ACTIVITY: Print the lines that run from the line with "parses v -> saved_ok" to the line with "saved_ok (with_updated v t (saved_before", keeping both end lines, exactly as they appear in the entries below, and nothing else.

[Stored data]
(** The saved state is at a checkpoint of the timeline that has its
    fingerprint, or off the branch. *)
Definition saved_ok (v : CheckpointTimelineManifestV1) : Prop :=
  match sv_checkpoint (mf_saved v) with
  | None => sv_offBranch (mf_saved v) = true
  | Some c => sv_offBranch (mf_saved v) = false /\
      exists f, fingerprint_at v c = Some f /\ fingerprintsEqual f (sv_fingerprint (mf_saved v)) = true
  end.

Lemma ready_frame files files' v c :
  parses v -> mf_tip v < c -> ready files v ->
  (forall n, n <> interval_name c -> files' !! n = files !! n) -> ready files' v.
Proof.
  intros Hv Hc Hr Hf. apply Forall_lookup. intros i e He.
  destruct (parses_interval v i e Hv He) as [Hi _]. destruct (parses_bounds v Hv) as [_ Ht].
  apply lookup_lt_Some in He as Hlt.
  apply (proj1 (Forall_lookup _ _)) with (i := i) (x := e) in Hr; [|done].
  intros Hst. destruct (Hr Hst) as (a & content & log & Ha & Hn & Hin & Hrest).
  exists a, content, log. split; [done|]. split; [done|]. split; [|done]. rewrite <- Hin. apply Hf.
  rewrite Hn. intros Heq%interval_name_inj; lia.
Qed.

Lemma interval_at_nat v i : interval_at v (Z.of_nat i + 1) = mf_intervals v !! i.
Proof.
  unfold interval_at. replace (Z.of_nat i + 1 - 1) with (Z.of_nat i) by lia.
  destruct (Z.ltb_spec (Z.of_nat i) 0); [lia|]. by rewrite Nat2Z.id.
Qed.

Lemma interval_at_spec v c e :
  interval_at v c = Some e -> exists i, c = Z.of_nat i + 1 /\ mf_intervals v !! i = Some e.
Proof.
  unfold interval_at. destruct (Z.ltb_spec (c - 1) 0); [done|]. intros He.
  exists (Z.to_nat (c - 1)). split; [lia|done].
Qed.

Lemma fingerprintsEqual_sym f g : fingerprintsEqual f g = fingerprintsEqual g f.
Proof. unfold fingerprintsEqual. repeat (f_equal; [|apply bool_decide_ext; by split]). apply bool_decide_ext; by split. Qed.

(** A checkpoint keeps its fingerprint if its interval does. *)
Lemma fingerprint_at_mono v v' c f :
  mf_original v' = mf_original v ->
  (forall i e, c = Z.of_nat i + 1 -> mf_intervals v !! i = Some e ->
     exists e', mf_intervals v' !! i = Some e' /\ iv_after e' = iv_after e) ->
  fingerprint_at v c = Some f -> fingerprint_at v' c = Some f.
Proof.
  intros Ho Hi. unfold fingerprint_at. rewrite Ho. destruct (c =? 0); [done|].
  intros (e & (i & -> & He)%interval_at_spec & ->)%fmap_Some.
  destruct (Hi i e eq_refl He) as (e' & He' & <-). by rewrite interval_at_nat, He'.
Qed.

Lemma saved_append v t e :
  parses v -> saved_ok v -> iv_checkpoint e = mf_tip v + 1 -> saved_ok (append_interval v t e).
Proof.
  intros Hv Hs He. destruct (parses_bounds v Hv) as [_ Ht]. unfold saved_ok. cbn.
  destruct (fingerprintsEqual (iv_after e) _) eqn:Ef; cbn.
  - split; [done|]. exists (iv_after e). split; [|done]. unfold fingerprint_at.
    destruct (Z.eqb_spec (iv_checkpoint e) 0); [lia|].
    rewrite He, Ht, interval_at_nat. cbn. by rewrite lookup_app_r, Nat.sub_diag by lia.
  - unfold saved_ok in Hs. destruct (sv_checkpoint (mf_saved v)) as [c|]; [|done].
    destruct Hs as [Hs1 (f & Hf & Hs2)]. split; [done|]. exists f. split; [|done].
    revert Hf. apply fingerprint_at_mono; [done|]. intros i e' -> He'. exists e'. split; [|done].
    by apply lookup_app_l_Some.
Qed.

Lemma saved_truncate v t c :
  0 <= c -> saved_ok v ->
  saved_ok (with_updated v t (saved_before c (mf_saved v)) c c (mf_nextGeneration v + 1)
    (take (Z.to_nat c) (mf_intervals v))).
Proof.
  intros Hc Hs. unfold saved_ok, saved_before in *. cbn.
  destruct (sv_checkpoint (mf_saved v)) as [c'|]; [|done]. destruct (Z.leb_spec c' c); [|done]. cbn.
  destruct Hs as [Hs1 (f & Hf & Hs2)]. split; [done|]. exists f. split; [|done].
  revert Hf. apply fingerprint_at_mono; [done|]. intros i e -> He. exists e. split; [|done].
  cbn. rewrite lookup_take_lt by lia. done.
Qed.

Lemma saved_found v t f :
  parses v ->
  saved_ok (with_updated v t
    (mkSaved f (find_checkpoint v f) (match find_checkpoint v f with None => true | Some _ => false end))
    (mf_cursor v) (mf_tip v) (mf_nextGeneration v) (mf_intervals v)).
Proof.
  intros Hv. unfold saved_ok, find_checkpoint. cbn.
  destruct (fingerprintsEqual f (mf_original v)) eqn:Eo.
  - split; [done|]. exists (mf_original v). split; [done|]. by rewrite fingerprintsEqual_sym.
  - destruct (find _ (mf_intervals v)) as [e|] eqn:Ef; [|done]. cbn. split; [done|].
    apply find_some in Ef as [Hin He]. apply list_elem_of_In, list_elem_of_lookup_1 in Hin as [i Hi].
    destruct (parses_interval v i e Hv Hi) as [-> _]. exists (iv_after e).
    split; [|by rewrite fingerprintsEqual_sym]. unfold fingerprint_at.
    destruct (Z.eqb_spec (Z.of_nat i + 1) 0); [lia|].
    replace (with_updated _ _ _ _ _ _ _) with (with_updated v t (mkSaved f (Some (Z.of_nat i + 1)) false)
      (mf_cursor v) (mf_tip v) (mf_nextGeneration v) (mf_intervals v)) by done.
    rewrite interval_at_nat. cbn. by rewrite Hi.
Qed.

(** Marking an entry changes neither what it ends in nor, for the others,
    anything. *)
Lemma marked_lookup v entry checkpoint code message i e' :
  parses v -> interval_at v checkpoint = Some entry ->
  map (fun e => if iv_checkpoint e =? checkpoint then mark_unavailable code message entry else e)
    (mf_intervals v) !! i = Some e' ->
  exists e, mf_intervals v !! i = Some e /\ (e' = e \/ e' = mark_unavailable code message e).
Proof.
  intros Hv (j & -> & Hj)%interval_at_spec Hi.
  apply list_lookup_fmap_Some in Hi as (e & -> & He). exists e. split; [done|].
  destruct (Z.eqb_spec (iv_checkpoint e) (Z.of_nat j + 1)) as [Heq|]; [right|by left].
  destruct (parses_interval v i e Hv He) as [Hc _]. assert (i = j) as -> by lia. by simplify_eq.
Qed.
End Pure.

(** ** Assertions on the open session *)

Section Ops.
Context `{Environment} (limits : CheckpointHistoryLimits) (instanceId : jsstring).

YOUR RESPONSE:
  parses v -> saved_ok v -> iv_checkpoint e = mf_tip v + 1 -> saved_ok (append_interval v t e).
Proof.
  intros Hv Hs He. destruct (parses_bounds v Hv) as [_ Ht]. unfold saved_ok. cbn.
  destruct (fingerprintsEqual (iv_after e) _) eqn:Ef; cbn.
  - split; [done|]. exists (iv_after e). split; [|done]. unfold fingerprint_at.
    destruct (Z.eqb_spec (iv_checkpoint e) 0); [lia|].
    rewrite He, Ht, interval_at_nat. cbn. by rewrite lookup_app_r, Nat.sub_diag by lia.
  - unfold saved_ok in Hs. destruct (sv_checkpoint (mf_saved v)) as [c|]; [|done].
    destruct Hs as [Hs1 (f & Hf & Hs2)]. split; [done|]. exists f. split; [|done].
    revert Hf. apply fingerprint_at_mono; [done|]. intros i e' -> He'. exists e'. split; [|done].
    by apply lookup_app_l_Some.
Qed.

Lemma saved_truncate v t c :
  0 <= c -> saved_ok v ->
  saved_ok (with_updated v t (saved_before c (mf_saved v)) c c (mf_nextGeneration v + 1)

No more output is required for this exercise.